(** X13. Whenever [process] returns, the returned path names a file, the
    returned [files] is the number of paths it was given, the returned
    [watermarks] is 0 (whatever the redactor counted), and [size_mb] is
    the size of the returned file in units of 1024 * 1024 bytes, rounded
    to two decimals when [merge] is set and not rounded when it is
    not. *)
Theorem process_returned_stats (env : Env) (file_paths : list string)
    (remove_text remove_qr merge compress : bool) (w w' : World)
    (out : string) (stats : Stats.t) :
  process env file_paths remove_text remove_qr merge compress w = (Ok (out, stats), w') ->
  Stats.files stats = length file_paths
  /\ Stats.watermarks stats = 0%nat
  /\ exists f : File,
       fs w' !! out = Some f
       /\ Stats.size_mb stats =
            if merge then Float.round2 (megabytes (file_size f))
            else megabytes (file_size f).
Proof.
  destruct merge; [apply process_merge_returns |].
  destruct file_paths as [| filepath rest].
  - intros Hrun. destruct w. discriminate Hrun.
  - unfold process. unfold bind at 1.
    destruct (process_loop _ _ _ _ _ _ _ _ _ _ _) as [[r | e] w1] eqn:Hloop;
      [| discriminate].
    apply process_loop_early_return in Hloop
      as (out1 & stats1 & f & -> & Hfiles & Hmarks & Hout & Hsize).
    unfold ret. intros [= <- <- <-].
    split; [exact Hfiles |]. split; [exact Hmarks |].
    exists f. split; assumption.
Qed.

Lemma process_returned_stats_witness :
  Stats.files
    {| Stats.pages := 5; Stats.files := 2; Stats.watermarks := 0;
       Stats.size_mb := Float.round2 (megabytes 2000000) |} = 2%nat
  /\ Stats.watermarks
       {| Stats.pages := 5; Stats.files := 2; Stats.watermarks := 0;
          Stats.size_mb := Float.round2 (megabytes 2000000) |} = 0%nat
  /\ exists f : File,
       fs (snd (process (Sample.env_with None) ["A.pdf"; "B.pdf"] true true true false
                  Sample.world)) !! "A_clean_merged.pdf" = Some f
       /\ Float.round2 (megabytes 2000000) = Float.round2 (megabytes (file_size f)).
Proof.
  apply (process_returned_stats (Sample.env_with None) ["A.pdf"; "B.pdf"]
           true true true false Sample.world).
  vm_compute. reflexivity.
Defined.

Lemma remove_watermarks_env (env env' : Env) :
  save_size env = save_size env' ->
  _remove_watermarks env = _remove_watermarks env'.
Proof.
  destruct env as [save write tool], env' as [save' write' tool']. simpl.
  intros ->. reflexivity.
Qed.

(** X14. With [merge] unset [process] looks at nothing but the first
    path: the [compress] flag, Ghostscript and the other paths of the
    list (beyond their number) make no difference, whether the call
    returns or raises. *)
Theorem process_without_merge_ignores (env env' : Env) (filepath : string)
    (rest rest' : list string) (remove_text remove_qr compress compress' : bool)
    (w : World) :
  save_size env = save_size env' ->
  length rest = length rest' ->
  process env (filepath :: rest) remove_text remove_qr false compress w
  = process env' (filepath :: rest') remove_text remove_qr false compress' w.
Proof.
  intros Henv Hlen. unfold process. simpl process_loop.
  rewrite (remove_watermarks_env env env' Henv), Hlen.
  unfold bind.
  destruct (print _ w) as [[[] | e] w0]; [| reflexivity].
  destruct (_remove_watermarks _ _ _ _ _) as [[out | e] w1]; [| reflexivity].
  destruct (fitz_open out w1) as [[doc | e] w2]; [| reflexivity].
  destruct (os_path_getsize out w2) as [[size | e] w3]; reflexivity.
Qed.

Lemma process_without_merge_ignores_witness :
  process (Sample.env_with None) ["a.pdf"; "b.pdf"; "c.pdf"] true true false false
    Sample.world
  = process (Sample.env_with (Some Sample.gs_ok)) ["a.pdf"; "gone.pdf"; "scan.PDF"]
      true true false true Sample.world.
Proof.
  apply (process_without_merge_ignores (Sample.env_with None)
           (Sample.env_with (Some Sample.gs_ok)) "a.pdf" ["b.pdf"; "c.pdf"]
           ["gone.pdf"; "scan.PDF"] true true false true Sample.world).
  - reflexivity.
  - reflexivity.
Defined.

(** X15. A single file with [merge] set is redacted and returned as it
    is: [process] returns the derived path of the file with the number of
    its pages and the rounded size of the redacted copy, writes that copy
    and nothing else, and prints the two lines of the file. *)
Theorem process_single_file (env : Env) (filepath : string)
    (remove_text remove_qr compress : bool) (w : World) (f : File) :
  fs w !! filepath = Some f ->
  clean_path filepath <> filepath ->
  file_ok f = true ->
  process env [filepath] remove_text remove_qr true compress w =
    (Ok (clean_path filepath,
         {| Stats.pages := length (file_pages f);
            Stats.files := 1;
            Stats.watermarks := 0;
            Stats.size_mb :=
              Float.round2
                (megabytes (save_size env (redacted remove_text remove_qr (file_pages f)))) |}),
     {| fs := <[clean_path filepath := clean_file env remove_text remove_qr f]> (fs w);
        stdout := stdout w
                  ++ [MsgProcessing 1 1 filepath;
                      MsgRemoved (count_redactions remove_text remove_qr (file_pages f))] |}).
Proof.
  intros Hfile Hpath Hok.
  unfold process. simpl process_loop.
  unfold bind at 1. unfold bind at 1. unfold print at 1.
  unfold bind at 1.
  rewrite (remove_watermarks_ok _ _ _ _ _ f); [| exact Hfile | exact Hpath | exact Hok].
  unfold bind at 1. unfold fitz_open at 1. simpl.
  rewrite lookup_insert_eq. simpl.
  unfold bind, os_path_getsize. simpl.
  rewrite lookup_insert_eq. simpl. unfold ret.
  rewrite <- app_assoc, length_redacted. reflexivity.
Qed.

Lemma process_single_file_witness :
  process (Sample.env_with (Some Sample.gs_ok)) ["c.pdf"] true true true true Sample.world =
    (Ok (clean_path "c.pdf",
         {| Stats.pages := 3;
            Stats.files := 1;
            Stats.watermarks := 0;
            Stats.size_mb := Float.round2 (megabytes 1234567) |}),
     {| fs := <[clean_path "c.pdf" :=
                  clean_file (Sample.env_with (Some Sample.gs_ok)) true true
                    (mkFile [Sample.blank_page; Sample.blank_page; Sample.blank_page]
                       300000%N)]> (fs Sample.world);
        stdout := stdout Sample.world
                  ++ [MsgProcessing 1 1 "c.pdf"; MsgRemoved 0] |}).
Proof.
  apply (process_single_file (Sample.env_with (Some Sample.gs_ok)) "c.pdf" true true true
           Sample.world
           (mkFile [Sample.blank_page; Sample.blank_page; Sample.blank_page] 300000%N)).
  - reflexivity.
  - vm_compute. discriminate.
  - reflexivity.
Defined.

(** ** The pipeline: files left behind and files removed *)

Lemma process_loop_app (env : Env) (len : nat) (remove_text remove_qr merge : bool)
    (total_watermarks : nat) (done : list string) :
  forall (todo : list string) (i total_pages : nat) (processed_pdfs : list string)
         (w : World),
    process_loop env len remove_text remove_qr merge total_watermarks i
      (done ++ todo) total_pages processed_pdfs w =
    match process_loop env len remove_text remove_qr merge total_watermarks i
            done total_pages processed_pdfs w with
    | (Ok (inr (total_pages', processed_pdfs')), w1) =>
        process_loop env len remove_text remove_qr merge total_watermarks
          (i + length done) todo total_pages' processed_pdfs' w1
    | (Ok (inl returned), w1) => (Ok (inl returned), w1)
    | (Raise e, w1) => (Raise e, w1)
    end.
Proof.
  induction done as [| filepath done IH]; intros todo i total_pages processed_pdfs w.
  - simpl. rewrite Nat.add_0_r. reflexivity.
  - cbn [process_loop app]. unfold bind, print.
    destruct (_remove_watermarks _ _ _ _ _) as [[out | e] w1]; [| reflexivity].
    destruct (fitz_open out w1) as [[doc | e] w2]; [| reflexivity].
    destruct (negb merge && (i =? 0)%nat).
    + destruct (os_path_getsize out w2) as [[size | e] w3]; reflexivity.
    + rewrite IH. cbn [length].
      replace (S i + length done)%nat with (i + S (length done))%nat by lia.
      reflexivity.
Qed.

• • • • •

• **Task instructions**: The required output is the set of lines from the first line of the data through the line that contains "(remove_text remove_qr merge compress", transcribed exactly.

• **Expected answer**:
(** X13. Whenever [process] returns, the returned path names a file, the
    returned [files] is the number of paths it was given, the returned
    [watermarks] is 0 (whatever the redactor counted), and [size_mb] is
    the size of the returned file in units of 1024 * 1024 bytes, rounded
    to two decimals when [merge] is set and not rounded when it is
    not. *)
Theorem process_returned_stats (env : Env) (file_paths : list string)
    (remove_text remove_qr merge compress : bool) (w w' : World)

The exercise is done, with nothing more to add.